● Task directions
From the listing below, set down exactly the lines between the one holding "Lemma off_index_upsert path" and the one holding "(phi -> succeeds", inclusive. No other line is wanted.
Excerpted records START
(* ===== verification/MirrorTotal.v ===== *)
(** * What the mirror's operations do when nothing fails

    The state each operation on the save queue leaves, for a mirror whose calls
    succeed and that has no open transaction. *)
From S2P Require Import Prelude Paths Protocol MirrorDb MirrorLogic SearchIndex SearchIndexProps Mirror.

(** No open transaction, and the tables are those of [d] but for the index. *)
Definition settled (d : database) (k : gmap bytes bytes) (m : mirror) : Prop :=
  mr_txn m = None /\ index_only d (mr_db m) /\ mr_disk m = k.

Lemma index_only_refl d : index_only d d.
Proof. by split_and!. Qed.
Lemma settled_stable d k : stable (settled d k).
Proof. intros m m' (H1 & H2 & H3) (H4 & H5 & H6). unfold settled. by rewrite H1, H2, H3. Qed.
Lemma settled_now d k : succeeds (settled d k) now_ms (fun _ => settled d k).
Proof. apply succeeds_now, settled_stable. Qed.

Section Total.
Context (hash_bytes : bytes -> bytes) (utf8_error_text : bytes -> bytes) (root : bytes).

Lemma settled_index d k path h content : is_ok (normalize_relative_path path) = true ->
  succeeds (settled d k) (replace_search_index_from_bytes utf8_error_text path h content) (fun _ => settled d k).
Proof.
  intros Hp m Hm (H1 & H2 & H3).
  destruct (succeeds_replace_bytes m utf8_error_text path h content Hp m Hm) as (a & m' & E & Hm' & (H4 & H5 & H6)).
  { split; [done|]. split; [apply index_only_refl | done]. }
  exists a, m'. split; [done|]. split; [done|]. split; [done|]. split; [|congruence].
  destruct H2 as (? & ? & ? & ?), H5 as (? & ? & ? & ?). split_and!; congruence.
Qed.
Lemma settled_rows d k path h n st err :
  succeeds (settled d k) (replace_search_index_rows path h n st err [] []) (fun _ => settled d k).
Proof.
  intros m Hm (H1 & H2 & H3).
  destruct (succeeds_replace_rows m path h n st err [] [] ltac:(constructor) m Hm) as (a & m' & E & Hm' & (H4 & H5 & H6)).
  { split; [done|]. split; [apply index_only_refl | done]. }
  exists a, m'. split; [done|]. split; [done|]. split; [done|]. split; [|congruence].
  destruct H2 as (? & ? & ? & ?), H5 as (? & ? & ? & ?). split_and!; congruence.
Qed.

Lemma settled_rebuild d k entry h n c : is_ok (normalize_relative_path (me_relative_path entry)) = true ->
  k !! me_local_path entry = Some c ->
  succeeds (settled d k) (rebuild_search_index_from_local_file utf8_error_text entry h n) (fun _ => settled d k).
Proof.
  intros Hp Hc. unfold rebuild_search_index_from_local_file. destruct (_ >? _).
  - eapply succeeds_bind; [apply settled_rows | intros []; by apply succeeds_ret].
  - eapply succeeds_bind.
    + apply succeeds_context, (succeeds_read _ c). by intros m (_ & _ & ->).
    + intros bs. eapply succeeds_weaken; [by apply settled_index | by intros m [_ ?] | done].
Qed.

Lemma settled_len d k p c : k !! p = Some c ->
  succeeds (settled d k) (metadata_len p) (fun n m => n = zlen c /\ settled d k m).
Proof.
  intros Hc. eapply succeeds_bind; [apply (succeeds_read _ c); by intros m (_ & _ & ->)|].
  intros bs. apply succeeds_ret. by intros m [-> H].
Qed.
Lemma settled_query {A} d k (q : database -> A) :
  (forall d', index_only d d' -> q d' = q d) -> succeeds (settled d k) (query q) (fun a m => a = q d /\ settled d k m).
Proof.
  intros Hq. eapply succeeds_weaken; [apply (succeeds_query q (settled d k))|done|].
  intros a m [-> H]. split; [|done]. by apply Hq, H.
Qed.

Lemma settled_get d k path : is_ok (normalize_relative_path path) = true ->
  succeeds (settled d k) (get path) (fun e m => (exists p, normalized_path_string path = Some p /\
    e = mirror_entry_from_row p <$> files d !! p) /\ settled d k m).
Proof.
  intros Hp. unfold get, normalized_path_string. destruct (normalize_relative_path path) as [clean|] eqn:E; [|done].
  eapply (succeeds_bind _ _ _ (fun p m => p = path_to_string clean /\ settled d k m)).
  { unfold normalize. rewrite E. by eapply succeeds_lift. }
  intros p. intros m Hm [-> H].
  destruct (settled_query d k (fun d => mirror_entry_from_row (path_to_string clean) <$> files d !! path_to_string clean)
    ltac:(intros d' (-> & _); done) m Hm H) as (a & m' & E2 & Hm' & [-> H']).
  exists (mirror_entry_from_row (path_to_string clean) <$> files d !! path_to_string clean), m'.
  split; [exact E2|]. split; [done|]. split; [|done]. by exists (path_to_string clean).
Qed.

(** An open transaction whose tables are those of [d] but for the index. *)
Definition pending_in (d : database) (k : gmap bytes bytes) (m : mirror) : Prop :=
  is_Some (mr_txn m) /\ index_only d (mr_db m) /\ mr_disk m = k.
Lemma pending_in_stable d k : stable (pending_in d k).
Proof. intros m m' (H1 & H2 & H3) (H4 & H5 & H6). unfold pending_in. by rewrite H1, H2, H3. Qed.

(** An update of the tables that reads nothing of the index. *)
Definition off_index (u : database -> database) : Prop := forall d d', index_only d d' -> index_only (u d) (u d').
Lemma off_index_file path f : off_index (update_file path f).
Proof. intros d d' (H1 & H2 & H3 & H4). unfold update_file. rewrite H1. by split_and!. Qed.
Lemma off_index_upsert path new f : off_index (upsert_file path new f).
Proof. intros d d' (H1 & H2 & H3 & H4). unfold upsert_file. rewrite H1. by split_and!. Qed.
Lemma off_index_queue p f : off_index (update_queue p f).
Proof. intros d d' (H1 & H2 & H3 & H4). unfold update_queue. rewrite H2, H3. by split_and!. Qed.
Lemma off_index_insert row : off_index (insert_queue row).
Proof. intros d d' (H1 & H2 & H3 & H4). unfold insert_queue. rewrite H2, H3. by split_and!. Qed.

Lemma pending_execute d k u : off_index u ->
  succeeds (pending_in d k) (execute u) (fun _ => pending_in (u d) k).
Proof. intros Hu. apply succeeds_execute. intros m (H1 & H2 & H3). split; [done|]. split; [by apply Hu | done]. Qed.

(** A transaction ends in tables of which [R] holds. *)
Lemma settled_transaction d k c (R : database -> Prop) :
  succeeds (pending_in d k) c (fun _ m => exists d', R d' /\ pending_in d' k m) ->
  succeeds (settled d k) (immediate_transaction c) (fun _ m => exists d', R d' /\ settled d' k m).
Proof.
  intros Hc. apply (succeeds_transaction _ _ (pending_in d k) (fun m => exists d', R d' /\ settled d' k m)).
  - intros m (H1 & H2 & H3). split; [done|]. by split; [eexists|].
  - eapply succeeds_weaken; [exact Hc|done|]. intros [] m (d' & HR & H1 & H2 & H3). split; [done|]. by exists d'.
Qed.
Lemma succeeds_exists {A B} (P : B -> mirror -> Prop) (c : Mir A) Q :
  (forall b, succeeds (P b) c Q) -> succeeds (fun m => exists b, P b m) c Q.
Proof. intros H m Hm [b Hb]. by apply (H b). Qed.
Lemma succeeds_pure {A} (phi : Prop) P (c : Mir A) Q :
  (phi -> succeeds P c Q) -> succeeds (fun m => phi /\ P m) c Q.
Proof. intros H m Hm [Hphi HP]. by apply H. Qed.

(** ** Outcomes of uploads *)

Definition row_applied (id now : Z) (d : database) : database :=
  update_queue (of_id id) (set_queue_state Applied None now) d.
(** The tables once a save of [path] is known to be on the remote with hash [h]. *)
Definition save_applied (id : Z) (path h : bytes) (size mtime now now' : Z) (d : database) : database :=
  let d := row_applied id now d in
  update_file path (if 0 <? zlen (replayable_rows path d) then set_still_dirty (as_i64 size) mtime h now'
                    else set_clean (as_i64 size) mtime h now') d.

Lemma mark_applied_settles d k id path h size mtime : is_ok (normalize_relative_path path) = true ->
  normalized_path_string path = Some path ->
  succeeds (settled d k) (mark_save_applied utf8_error_text id path h size mtime)
    (fun _ m => exists d', (exists now now', d' = save_applied id path h size mtime now now' d) /\ settled d' k m).
Proof.
  intros Hp Hn. unfold mark_save_applied. eapply succeeds_bind.
  - apply (settled_transaction d k _ (fun d' => exists now now', d' = save_applied id path h size mtime now now' d)).
    eapply succeeds_bind; [apply succeeds_now, pending_in_stable|]. intros now.
    eapply succeeds_bind; [apply pending_execute, off_index_queue|]. intros []. fold (row_applied id now d).
    eapply succeeds_bind.
    { eapply (succeeds_weaken _ _ (fun n m => n = zlen (replayable_rows path (row_applied id now d)) /\ pending_in (row_applied id now d) k m)).
      - apply (succeeds_query _ (pending_in (row_applied id now d) k)).
      - done.
      - intros n m [-> H]. split; [|done]. destruct H as (_ & (_ & Hq & _) & _). unfold replayable_rows. by rewrite Hq. }
    intros n. apply succeeds_pure. intros ->.
    eapply succeeds_bind; [apply succeeds_now, pending_in_stable|]. intros now'.
    eapply succeeds_weaken; [apply pending_execute, off_index_file|done|]. intros [] m H. eexists. split; [|exact H].
    by exists now, now'.
  - intros []. apply succeeds_exists. intros d'. apply succeeds_pure. intros HR.
    eapply succeeds_bind; [by apply settled_get|]. intros e. apply succeeds_pure. intros (p & Hp' & ->).
    rewrite Hn in Hp'. injection Hp' as <-. destruct (files d' !! path) as [r|]; cbn [fmap option_fmap option_map];
      [|apply succeeds_ret; eauto].
    eapply (succeeds_bind _ _ _ (fun b m => (b = true -> is_Some (k !! fr_local_path r)) /\ settled d' k m)).
    { intros m Hm H. unfold is_file, fmap, Mir_fmap. rewrite Mir_bind_run. unfold catch. rewrite read_file_calm by done.
      destruct H as (H1 & H2 & H3). cbn. rewrite H3. destruct (k !! fr_local_path r); eexists _, m;
        (split; [done|]; split; [done|]; split; [done || by eexists | by split_and!]). }
    intros b. apply succeeds_pure. intros Hb. destruct b; [|apply succeeds_ret; eauto]. destruct (Hb eq_refl) as [c Hc].
    eapply (succeeds_bind _ _ _ (fun _ => settled d' k)).
    { eapply succeeds_weaken; [by eapply succeeds_catch, settled_len|done|by intros a m (x & _ & _ & H)]. }
    intros len. eapply succeeds_bind; [by eapply settled_rebuild|]. intros u. apply succeeds_ret. eauto.
Qed.

(** No temporary file of an earlier write of [q] is left over. *)
Definition no_leftover (k : gmap bytes bytes) (q : bytes) : Prop := forall n, k !! durable_tmp q n = None.

Lemma durable_settles d k q content : no_leftover k q ->
  succeeds (settled d k) (write_durable_file q content) (fun _ m => exists k', settled d k' m).
Proof.
  intros Hk m Hm (H1 & H2 & H3). unfold write_durable_file. rewrite Mir_bind_run. unfold create_dir_all. rewrite io_calm by done.
  cbn [mret Mir_ret]. rewrite Mir_bind_run. destruct (now_nanos_run m) as (n & m1 & -> & (S1 & S2 & S3) & Hf). cbv zeta.
  assert (Hm1 : calm m1) by (unfold calm in *; congruence). set (tmp := durable_tmp q n).
  set (k2 := <[q := content]> (delete tmp (<[tmp := content]> (mr_disk m1)))). exists tt, (with_disk k2 m1).
  assert (Hrun : (create_new tmp;; write_all tmp content;; sync_all;; rename_durable tmp q) m1 = (Ok tt, with_disk k2 m1)).
  { unfold create_new, sync_all, rename_durable, rename, sync_parent_dir, context. rewrite Mir_bind_run, io_calm by done.
    rewrite S3, H3, (Hk n : k !! tmp = None). rewrite Mir_bind_run. unfold write_all, next_fault. cbn [mr_faults with_disk]. rewrite Hm1.
    rewrite Mir_bind_run, io_calm by done. cbn [mret Mir_ret mr_disk with_disk]. rewrite Mir_bind_run, io_calm by done.
    cbn [mr_disk with_disk]. rewrite alter_insert_eq, lookup_insert_eq, io_calm by done. cbn. unfold k2. by rewrite S3, H3. }
  split; [unfold or_remove; rewrite Mir_bind_run; unfold catch; by rewrite Hrun|]. split; [done|].
  exists k2. split_and!; cbn; [congruence | congruence | done].
Qed.

(** The tables once a save is known to be in conflict. *)
Lemma conflict_settles d k id path actual content truncated message :
  (forall now, no_leftover k (conflict_copy_name root path truncated now)) ->
  succeeds (settled d k) (record_save_conflict root id path actual content truncated message)
    (fun _ m => exists d' k', settled d' k' m /\ exists copy now,
       save_queue d' = (fun r => if of_id id r then set_queue Conflicted (qr_expected_hash r) (qr_attempts r + 1) (Some message)
                          (Some copy) actual truncated now r else r) <$> save_queue d).
Proof.
  intros Hk. unfold record_save_conflict. eapply succeeds_bind; [apply settled_now|]. intros now. cbv zeta.
  eapply succeeds_bind; [by apply durable_settles|]. intros []. apply succeeds_exists. intros k1.
  set (copy := conflict_copy_name _ _ _ now).
  eapply succeeds_bind.
  - apply (settled_transaction d k1 _ (fun d' => exists now, save_queue d' =
      (fun r => if of_id id r then set_queue Conflicted (qr_expected_hash r) (qr_attempts r + 1) (Some message)
                  (Some copy) actual truncated now r else r) <$> save_queue d)).
    eapply succeeds_bind; [apply succeeds_now, pending_in_stable|]. intros now1.
    eapply succeeds_bind; [apply pending_execute, off_index_queue|]. intros [].
    eapply succeeds_bind; [apply succeeds_now, pending_in_stable|]. intros now2.
    eapply succeeds_weaken; [apply pending_execute, off_index_file|done|]. intros [] m H. eexists. split; [|exact H]. by exists now1.
  - intros []. apply succeeds_exists. intros d'. apply succeeds_pure. intros [now1 Hq]. apply succeeds_ret. intros m H.
    exists d', k1. split; [done|]. by exists copy, now1.
Qed.
End Total.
Excerpted records END
● Written response
Lemma off_index_upsert path new f : off_index (upsert_file path new f).
Proof. intros d d' (H1 & H2 & H3 & H4). unfold upsert_file. rewrite H1. by split_and!. Qed.
Lemma off_index_queue p f : off_index (update_queue p f).
Proof. intros d d' (H1 & H2 & H3 & H4). unfold update_queue. rewrite H2, H3. by split_and!. Qed.
Lemma off_index_insert row : off_index (insert_queue row).
Proof. intros d d' (H1 & H2 & H3 & H4). unfold insert_queue. rewrite H2, H3. by split_and!. Qed.

Lemma pending_execute d k u : off_index u ->
  succeeds (pending_in d k) (execute u) (fun _ => pending_in (u d) k).
Proof. intros Hu. apply succeeds_execute. intros m (H1 & H2 & H3). split; [done|]. split; [by apply Hu | done]. Qed.

(** A transaction ends in tables of which [R] holds. *)
Lemma settled_transaction d k c (R : database -> Prop) :
  succeeds (pending_in d k) c (fun _ m => exists d', R d' /\ pending_in d' k m) ->
  succeeds (settled d k) (immediate_transaction c) (fun _ m => exists d', R d' /\ settled d' k m).
Proof.
  intros Hc. apply (succeeds_transaction _ _ (pending_in d k) (fun m => exists d', R d' /\ settled d' k m)).
  - intros m (H1 & H2 & H3). split; [done|]. by split; [eexists|].
  - eapply succeeds_weaken; [exact Hc|done|]. intros [] m (d' & HR & H1 & H2 & H3). split; [done|]. by exists d'.
Qed.
Lemma succeeds_exists {A B} (P : B -> mirror -> Prop) (c : Mir A) Q :
  (forall b, succeeds (P b) c Q) -> succeeds (fun m => exists b, P b m) c Q.
Proof. intros H m Hm [b Hb]. by apply (H b). Qed.
Lemma succeeds_pure {A} (phi : Prop) P (c : Mir A) Q :
  (phi -> succeeds P c Q) -> succeeds (fun m => phi /\ P m) c Q.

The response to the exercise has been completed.